(** committing an entry to a well-formed chain returns, and either
    puts exactly one header on top of the unchanged chain (with the entry's type
    and address, the addresses of the header below and of the nearest one of the
    same type, and the agent's signature over the entry's address as last
    provenance), stores the entry, and answers with its address; or, when signing
    or a storage fails, answers with that error and leaves the chain as it was. *)
Theorem commit_on_top s w l id e crud provs :
  chain_inv s w l → 0 ≤ clock (w_ticks w) → commit_fits s w l e crud provs →
  ∃ w' s' r,
    agent_reduce (Json := Json) clock sign iso8601 s
      (MkActionWrapper (ACommit e crud provs) id) w = Done (w', s') ∧
    a_actions s' = <[id := RespCommit r]> (a_actions s) ∧
    match r with
    | Ok a => a = address e ∧ ∃ sg, sign (w_ticks w) (address e) = Ok sg ∧
        chain_inv s' w' (new_header (agent_of s l) sg (clock (w_ticks w)) e crud provs l :: l)
    | Err err => chain_inv s' w' l ∧
        (sign (w_ticks w) (address e) = Err err ∨ ∃ c a y, cas_add (C := C) c a y = Err err)
    end.
Proof.
  intros H Ht Hf. destruct (commit_entry_spec s w l id e crud provs H Ht Hf)
    as (w' & s' & r & E & Ha & _ & _ & _ & Hr). by exists w', s', r.
Qed.

(** An action reduced by the slice, under a hash without collisions. *)
Inductive agent_step : World * AgentState → World * AgentState → Prop :=
| agent_step_intro (aw : ActionWrapper Json) w s w' s' :
    agent_reduce clock sign iso8601 s aw w = Done (w', s') →
    (∀ l e crud provs, chain_inv s w l → aw_action aw = ACommit e crud provs →
       commit_fits s w l e crud provs) →
    agent_step (w, s) (w', s').

(** The last provenance of a header signs the address of its entry. *)
Definition signed (h : ChainHeader) : Prop :=
  ∃ t a sg, last (h_provenances h) = Some (MkProvenance a sg) ∧
    sign t (h_entry_address h) = Ok sg.

Lemma agent_step_append w s w' s' l :
  (∀ n, 0 ≤ clock n) → chain_inv s w l → agent_step (w, s) (w', s') →
  ∃ new, chain_inv s' w' (new ++ l) ∧ Forall signed new.
Proof.
  intros Hc H Hs. inversion Hs as [aw ? ? ? ? E Hf]; simplify_eq.
  unfold agent_reduce in E. destruct (aw_action aw) as [e crud provs| | | | | | | | | | | |
    | | | | | | | | | | | | | | | | | |] eqn:Ha; try by (simplify_eq; exists []).
  destruct (commit_entry_spec s w l (aw_id aw) e crud provs H (Hc _) (Hf _ _ _ _ H eq_refl))
    as (w1 & s1 & r & E1 & _ & _ & _ & _ & Hr). rewrite E in E1. simplify_eq.
  destruct r as [a|err].
  - destruct Hr as (-> & sg & Hsg & Hi). eexists [_]. split; [done|].
    constructor; [|done]. eexists _, _, sg. split; [|done]. cbn [h_provenances new_header].
    by rewrite last_snoc.
  - exists []. split; [apply Hr|done].
Qed.

(** C20: the source chain is append-only: along any sequence of actions
    the chain stays well formed, every header that was on it stays in its place,
    and every header put on top carries a signature over its entry's address that
    the signing service gave. *)
Theorem chain_append_only w s w' s' l :
  (∀ n, 0 ≤ clock n) → chain_inv s w l → rtc agent_step (w, s) (w', s') →
  ∃ new, chain_inv s' w' (new ++ l) ∧ Forall signed new.
Proof.
  intros Hc H Hr. remember (w, s) as x eqn:Ex. remember (w', s') as y eqn:Ey.
  revert w s l Ex H. induction Hr as [|x [w1 s1] y Hs Hr IH]; intros w s l -> H; simplify_eq.
  - by exists [].
  - destruct (agent_step_append _ _ _ _ _ Hc H Hs) as (n1 & H1 & F1).
    destruct (IH eq_refl _ _ _ eq_refl H1) as (n2 & H2 & F2).
    exists (n2 ++ n1). rewrite <-app_assoc. split; [done|by apply Forall_app].
Qed.

(** ** Lookups *)
Lemma find_linked_top s w l p :
  chain_inv s w l →
  find (budget (chain_cas s w)) (chain_cas s w) h_link p (top_chain_header s) =
  Done (List.find p l).
Proof.
  intros (Hl & -> & _). by apply find_path; [apply linked_path|apply linked_budget].
Qed.

Lemma find_filter_type t p l h :
  List.find p l = Some h → h_entry_type h = t →
  (∀ h', h' ∈ l → p h' = true → h_entry_type h' = t) →
  List.find p (List.filter (has_type t) l) = Some h.
Proof.
  intros Hf Ht. induction l as [|h1 l IH]; intros Hall; [done|]. simpl in *.
  destruct (p h1) eqn:Hp.
  - simplify_eq. unfold has_type at 1. rewrite bool_decide_true by done. simpl. by rewrite Hp.
  - destruct (has_type t h1); simpl; rewrite ?Hp; apply IH; try done;
      intros h' ?; apply Hall; by right.
Qed.

(** Two entries stored at the same address are the same. *)
Lemma entry_content_inj (e1 e2 : Entry.t) : content e1 = content e2 → e1 = e2.
Proof.
  intros H. pose proof (entry_json_roundtrip e1) as R. simpl in H.
  rewrite H, entry_json_roundtrip in R. by simplify_eq.
Qed.

Lemma entry_type_of_stored c h e :
  entry_stored c h → cas_map c !! address e = Some (content e) →
  h_entry_address h = address e → h_entry_type h = Entry.entry_type e.
Proof.
  intros (e' & Hm & Ha & Ht) He Heq. rewrite Heq, He in Hm.
  apply Some_inj, entry_content_inj in Hm. by subst.
Qed.
Definition reduce_handle_get_result_inner (d : FetchEntryResultData Json) :
    M (option EntryWithMetaAndHeader) :=
  ensure_initialized ;;
  lift (ok_or (fetched_of_json (fer_entry_content d)) (ErrorGeneric
    "Failed to deserialize EntryWithMeta from HandleFetchResult action argument")).

Definition reduce_handle_get_result (d : FetchEntryResultData Json) (s : NetworkState) :
    outcome NetworkState :=
  '(s', r) ← reduce_handle_get_result_inner d s;
  Done (set_entry_result (MkGetEntryKey (fer_entry_address d) (fer_request_id d)) (Some r) s').

Definition reduce_handle_get_validation_package (a : Address) (p : option ValidationPackage) :
    NetworkState → NetworkState :=
  set_package_result a (Some (Ok p)).

(** [reduce_init]: the slice is set up only when the first message went out. *)
Definition reduce_init (settings : NetworkSettings) (s : NetworkState) : outcome NetworkState :=
  match net_new (ns_p2p_config settings) with
  | Err e => Panicked e
  | Ok n =>
      let '(n', r) := net_send n
        (TrackDna (MkTrackDnaData (ns_dna_address settings) (ns_agent_id settings))) in
      Done match r with
           | Ok _ => MkNetworkState Net (n_actions s) (Some n') (Some (ns_dna_address settings))
               (Some (ns_agent_id settings))
               (get_entry_with_meta_results s) (get_links_results s)
               (get_validation_package_results s) (direct_message_connections s)
               (custom_direct_message_replys s)
           | Err _ => s
           end
  end.

Definition reduce_resolve_direct_connection (id : string) (s : NetworkState) : NetworkState :=
  set_connections (delete id (direct_message_connections s)) s.

(** The outcome of an inner reducer, recorded under the action. *)
Definition respond {A} (m : M unit) (id : nat) (a : A) (resp : HcResult A → NetworkResponse)
    (s : NetworkState) : outcome NetworkState :=
  '(s', r) ← m s;
  Done (set_action id (resp match r with
                            | Ok _ => Ok a
                            | Err e => Err (ErrorGeneric (HolochainError_fmt e))
                            end) s').
Lemma keeps_panic {A} why : keeps (panic why : M A).
Proof. done. Qed.

#[local] Hint Resolve keeps_unwrapped keeps_pure keeps_same keeps_send keeps_connections
  keeps_panic : net.

(** Walk through a sequence of computations that only send. *)
Ltac solve_keeps :=
  unfold my_ids, ensure_initialized, lift, throw, mret, stateful_ret;
  repeat first
    [ match goal with |- keeps (mbind _ _) => apply keeps_bind; [|intros ?] end
    | match goal with |- keeps (match ?x with _ => _ end) => destruct x end
    | solve [eauto with net]
    | solve [apply (keeps_same (λ _, _))]
    | solve [apply (keeps_connections (λ m, <[_ := _]> m))] ].

Lemma keeps_fetch_entry key : keeps (reduce_fetch_entry_inner key).
Proof. unfold reduce_fetch_entry_inner. solve_keeps. Qed.
Lemma keeps_get_links key : keeps (reduce_get_links_inner key).
Proof. unfold reduce_get_links_inner. solve_keeps. Qed.
Lemma keeps_get_package id h : keeps (get_validation_package_inner id h).
Proof. unfold get_validation_package_inner, send_message. solve_keeps. Qed.
Lemma keeps_links_result d : keeps (reduce_handle_get_links_result_inner d).
Proof. unfold reduce_handle_get_links_result_inner. solve_keeps. Qed.
Lemma keeps_get_result d : keeps (reduce_handle_get_result_inner d).
Proof. unfold reduce_handle_get_result_inner. solve_keeps. Qed.
Lemma keeps_respond_fetch d e : keeps (reduce_respond_fetch_data_inner d e).
Proof. unfold reduce_respond_fetch_data_inner. solve_keeps. Qed.
Lemma keeps_respond_links d l : keeps (reduce_respond_get_links_inner d l).
Proof. unfold reduce_respond_get_links_inner. solve_keeps. Qed.
Lemma keeps_direct_message d : keeps (send_direct_message_inner d).
Proof. unfold send_direct_message_inner. solve_keeps. Qed.
Lemma keeps_publish agent w a : keeps (reduce_publish_inner agent w a).
Proof.
  unfold reduce_publish_inner, fetching, publish_by_type, publish_update_delete_meta,
    publish_link_meta, publish_entry, publish_meta. solve_keeps.
Qed.
Lemma only_ret {A} (a : A) : only P (Ret a : Prog A).
Proof. done. Qed.
Lemma only_computed {A} (o : outcome A) : only P (computed o : Prog A).
Proof. by destruct o. Qed.
Lemma only_the_state : only P (the_state : Prog _).
Proof. by intros [?|]. Qed.
Lemma only_getstate {A} (k : View Net C S → Prog A) :
  (∀ v, only P (k v)) → only P (GetState k).
Proof. done. Qed.
Lemma only_dispatch_new a : P a → only P (dispatch_new a : Prog _).
Proof. done. Qed.
Lemma only_spawn t : only P t → only P (spawn t : Prog unit).
Proof. done. Qed.
Lemma only_await {E A} (poll : View Net C S → outcome (option (result E A))) :
  only P (await poll : Prog _).
Proof. done. Qed.
Lemma only_mapping_error {E F A} (f : E → Prog F) (m : workflow Json Net C S E A) :
  only P (m : Prog _) → (∀ e, only P (f e)) → only P (mapping_error f m : Prog _).
Proof.
  intros Hm Hf. apply only_bind; [done|]. intros [a|e]; [done|]. by apply only_bind.
Qed.
Lemma only_for_all {A B} (f : A → Prog B) l : (∀ x, only P (f x)) → only P (for_all f l).
Proof.
  intros Hf. induction l as [|x l IH]; [done|]. apply only_bind; [done|]. intros y.
  by apply only_bind.
Qed.
End only_basics.
#[export] Hint Resolve only_ret only_computed only_the_state only_getstate only_dispatch_new
  only_spawn only_await only_mapping_error only_for_all : only.
(* ===== verification/Lookup.v ===== *)
(** * Looking up entries and links

    [core/src/workflows/get_entry_result.rs] and [get_link_result.rs] with the
    action creators [core/src/network/actions/get_entry.rs] and [get_links.rs]
    they use, and the results of
    [wasm_utils/src/api_serialization/get_entry.rs] and [get_links.rs]. *)
From S2P Require Import Prelude Errors Strings Time Eav Entries Cas Protocol Actions Dht Chain Network Nucleus State Workflow.

(** ** Requests and results *)
Inductive StatusRequestKind := SrkInitial | SrkLatest | SrkAll.

#[global] Instance StatusRequestKind_eq_dec : EqDecision StatusRequestKind.
Proof. solve_decision. Defined.

Record GetEntryOptions := MkGetEntryOptions {
  geo_status_request : StatusRequestKind;
  geo_entry : bool;
  geo_headers : bool;
  geo_timeout : Timeout;
}.

Definition get_entry_options_default : GetEntryOptions :=
  MkGetEntryOptions SrkLatest true false timeout_default.

Record GetEntryArgs := MkGetEntryArgs { gea_address : Address; gea_options : GetEntryOptions }.

Record EntryResultMeta := MkEntryResultMeta {
  erm_address : Address;
  erm_entry_type : EntryType.t;
  erm_crud_status : CrudStatus.t;
}.

Record GetEntryResultItem := MkGetEntryResultItem {
  geri_meta : option EntryResultMeta;
  geri_entry : option Entry.t;
  geri_headers : list ChainHeader;
}.

Record EntryHistory := MkEntryHistory {
  eh_items : list GetEntryResultItem;
  eh_crud_links : gmap Address Address;
}.

Inductive GetEntryResult :=
| GerSingle (item : GetEntryResultItem)
| GerAll (history : EntryHistory).

Section results.
Context {wire : Wire}.

(** [GetEntryResultItem::new]. *)
Definition item_new (o : option (EntryWithMeta * list ChainHeader)) : GetEntryResultItem :=
  match o with
  | Some (ewm, headers) =>
      MkGetEntryResultItem
        (Some (MkEntryResultMeta (address (ewm_entry ewm)) (Entry.entry_type (ewm_entry ewm))
                 (ewm_crud_status ewm)))
        (Some (ewm_entry ewm)) headers
  | None => MkGetEntryResultItem None None []
  end.

(** [EntryHistory::push]. *)
Definition history_push (h : EntryHistory) (ewm : EntryWithMeta) (headers : list ChainHeader) :
    EntryHistory :=
  MkEntryHistory (eh_items h ++ [item_new (Some (ewm, headers))])
    match ewm_maybe_link_update_delete ewm with
    | Some new_address => <[address (ewm_entry ewm) := new_address]> (eh_crud_links h)
    | None => eh_crud_links h
    end.

(** [GetEntryResult::push], [new], [found], [clear] and [latest]. *)
Definition result_push (r : GetEntryResult) (ewm : EntryWithMeta) (headers : list ChainHeader) :
    GetEntryResult :=
  match r with
  | GerSingle _ => GerSingle (item_new (Some (ewm, headers)))
  | GerAll history => GerAll (history_push history ewm headers)
  end.

Definition result_new (kind : StatusRequestKind)
    (o : option (EntryWithMeta * list ChainHeader)) : GetEntryResult :=
  match kind with
  | SrkAll =>
      let r := GerAll (MkEntryHistory [] ∅) in
      match o with Some (ewm, headers) => result_push r ewm headers | None => r end
  | _ => GerSingle (item_new o)
  end.

Definition result_found (r : GetEntryResult) : bool :=
  match r with
  | GerSingle item => is_some (geri_meta item)
  | GerAll history => negb (bool_decide (eh_items history = []))
  end.

Definition result_clear (r : GetEntryResult) : GetEntryResult :=
  match r with
  | GerSingle _ => GerSingle (item_new None)
  | GerAll history => GerAll (MkEntryHistory [] (eh_crud_links history))
  end.

Definition result_latest (r : GetEntryResult) : option Entry.t :=
  match r with
  | GerSingle item => geri_entry item
  | GerAll history => last (eh_items history) ≫= geri_entry
  end.
End results.

Inductive LinksStatusRequestKind := LsrLive | LsrDeleted | LsrAll.

#[global] Instance LinksStatusRequestKind_eq_dec : EqDecision LinksStatusRequestKind.
Proof. solve_decision. Defined.

Record GetLinksOptions := MkGetLinksOptions {
  glo_status_request : LinksStatusRequestKind;
  glo_headers : bool;
  glo_timeout : Timeout;
}.

Record GetLinksArgs := MkGetLinksArgs {
  gla_entry_address : Address;
  gla_link_type : option string;
  gla_tag : option string;
  gla_options : GetLinksOptions;
}.

Record LinksResult := MkLinksResult {
  lr_address : Address;
  lr_headers : list ChainHeader;
  lr_tag : string;
}.

(** ** Workflows

    [id_text] is the text of a process-unique id, [debug_errors] the derived
    [Debug] text of the failed lookups. *)
Section lookup.
Context {wire : Wire} {Json Net : Type}.
Context {C : Type} `{!ContentAddressableStorage C}.
Context {S : Type} `{!EavStorage S}.
Context (id_text : nat → string) (debug_errors : list HolochainError → string).
Abbreviation Prog := (Prog Json Net C S).
Abbreviation workflow := (workflow Json Net C S HolochainError).

(** [GetEntryFuture::poll] and [GetLinksFuture::poll]. *)
Definition get_entry_future (key : GetEntryKey) : View Net C S → outcome
    (option (HcResult (option EntryWithMetaAndHeader))) :=
  polling (λ ws, Done (poll_get_entry key (s_network ws.2))).

Definition get_links_future (key : GetLinksKey) : View Net C S → outcome
    (option (HcResult (list Address))) :=
  polling (λ ws, Done (poll_get_links key (s_network ws.2))).

(** [network::actions::get_entry::get_entry]: a thread sleeps for the timeout,
    that is any time, and then gives the request up. *)
Definition network_get_entry (a : Address) (timeout : Timeout) :
    workflow (option EntryWithMetaAndHeader) :=
  id <~ Fresh Ret;
  let key := MkGetEntryKey a (id_text id) in
  dispatch_new (AFetchEntry key) ;~
  spawn (dispatch_new (AGetEntryTimeout key) ;~ Ret tt) ;~
  await (get_entry_future key).

(** [network::actions::get_links::get_links]. *)
Definition network_get_links (a : Address) (link_type tag : option string) (timeout : Timeout) :
    workflow (list Address) :=
  id <~ Fresh Ret;
  let key := MkGetLinksKey a link_type tag (id_text id) in
  dispatch_new (AGetLinks key) ;~
  spawn (dispatch_new (AGetLinksTimeout key) ;~ Ret tt) ;~
  await (get_links_future key).

(** [nucleus::actions::get_entry::get_entry_with_meta], which reads the state
    once for the entry and once for its metadata. *)
Definition read_entry_with_meta (a : Address) : workflow (option EntryWithMeta) :=
  ws <~ the_state;
  match get_entry_from_dht (s_dht ws.2) ws.1 a with
  | Err err => fails err
  | Ok None => returns None
  | Ok (Some entry) =>
      ws <~ the_state;
      crud ← (computed (get_entry_crud_meta_from_dht ws.1 a) : workflow _);
      returns match crud with
           | Some (crud_status, maybe_link) =>
               Some (MkEntryWithMeta entry crud_status maybe_link)
           | None => None
           end
  end.

(** [get_entry_with_meta_workflow]: the local shard, then the network. *)
Definition get_entry_with_meta_workflow (a : Address) (timeout : Timeout) :
    workflow (option EntryWithMetaAndHeader) :=
  maybe_entry_with_meta ← read_entry_with_meta a;
  match maybe_entry_with_meta with
  | None => network_get_entry a timeout
  | Some entry =>
      GetState (λ v,
        match v with
        | None => fails (ErrorGeneric "Could not get state")
        | Some (w, s) =>
            headers <~ computed (state_get_headers s w a);
            match headers with
            | Ok headers => returns (Some (MkEntryWithMetaAndHeader entry headers))
            | Err _ => network_get_entry a timeout
            end
        end)
  end.

(** The loop of [get_entry_result_workflow]: it follows the update links for as
    long as there is one, here for at most [steps] entries. *)
Fixpoint get_entry_loop (steps : nat) (options : GetEntryOptions) (entry_result : GetEntryResult)
    (a : Address) : workflow GetEntryResult :=
  match steps with
  | O => Panic "does not return"
  | Datatypes.S steps =>
      maybe_entry ← get_entry_with_meta_workflow a (geo_timeout options);
      match maybe_entry with
      | None => returns entry_result
      | Some e =>
          let ewm := ewmh_entry_with_meta e in
          if decide (geo_status_request options = SrkLatest ∧
                     ewm_crud_status ewm = CrudStatus.Deleted)
          then returns (result_clear entry_result)
          else
            let entry_result := result_push entry_result ewm
              (if geo_headers options then ewmh_headers e else []) in
            if decide (geo_status_request options = SrkInitial) then returns entry_result
            else
              match ewm_maybe_link_update_delete ewm with
              | Some next =>
                  if decide (ewm_crud_status ewm ≠ CrudStatus.Deleted)
                  then get_entry_loop steps options entry_result next
                  else returns entry_result
              | None => returns entry_result
              end
      end
  end.

Definition get_entry_result_workflow (steps : nat) (args : GetEntryArgs) :
    workflow GetEntryResult :=
  get_entry_loop steps (gea_options args)
    (result_new (geo_status_request (gea_options args)) None) (gea_address args).

(** The entry behind one link. *)
Definition link_result (options : GetLinksOptions) (link : Address) :
    Prog (HcResult LinksResult) :=
  r <~ get_entry_with_meta_workflow link (glo_timeout options);
  Ret match r with
      | Ok (Some e) =>
          match ewm_entry (ewmh_entry_with_meta e) with
          | Entry.LinkAdd link_data =>
              Ok (MkLinksResult (target (Entries.link link_data))
                    (if glo_headers options then ewmh_headers e else [])
                    (tag (Entries.link link_data)))
          | _ => Err (ErrorGeneric ("Unknown Error retrieveing link. Most likely EAV entry " +:+
                                    "points to non-link entry type"))
          end
      | Ok None => Err (ErrorGeneric
          ("Could not get link entry for address stored in the EAV entry " +:+ link))
      | Err e => Err (ErrorGeneric ("Error retrieveing link: " +:+ debug_error e))
      end.

Definition is_err {E A} (r : result E A) : option E :=
  match r with Ok _ => None | Err e => Some e end.

(** [get_link_result_workflow]. *)
Definition get_link_result_workflow (args : GetLinksArgs) : workflow (list LinksResult) :=
  if decide (glo_status_request (gla_options args) ≠ LsrLive) then
    fails (ErrorGeneric "Status rather than live not implemented")
  else
    links ← network_get_links (gla_entry_address args) (gla_link_type args) (gla_tag args)
              (glo_timeout (gla_options args));
    results <~ for_all (link_result (gla_options args)) links;
    match omap is_err results with
    | [] => returns (omap ok results)
    | errors => fails (ErrorGeneric ("Could not get links: " +:+ debug_errors errors))
    end.
End lookup.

# Task instructions
Read the entries and pick out all lines that include the word "core".

# Response
    [core/src/workflows/get_entry_result.rs] and [get_link_result.rs] with the
    action creators [core/src/network/actions/get_entry.rs] and [get_links.rs]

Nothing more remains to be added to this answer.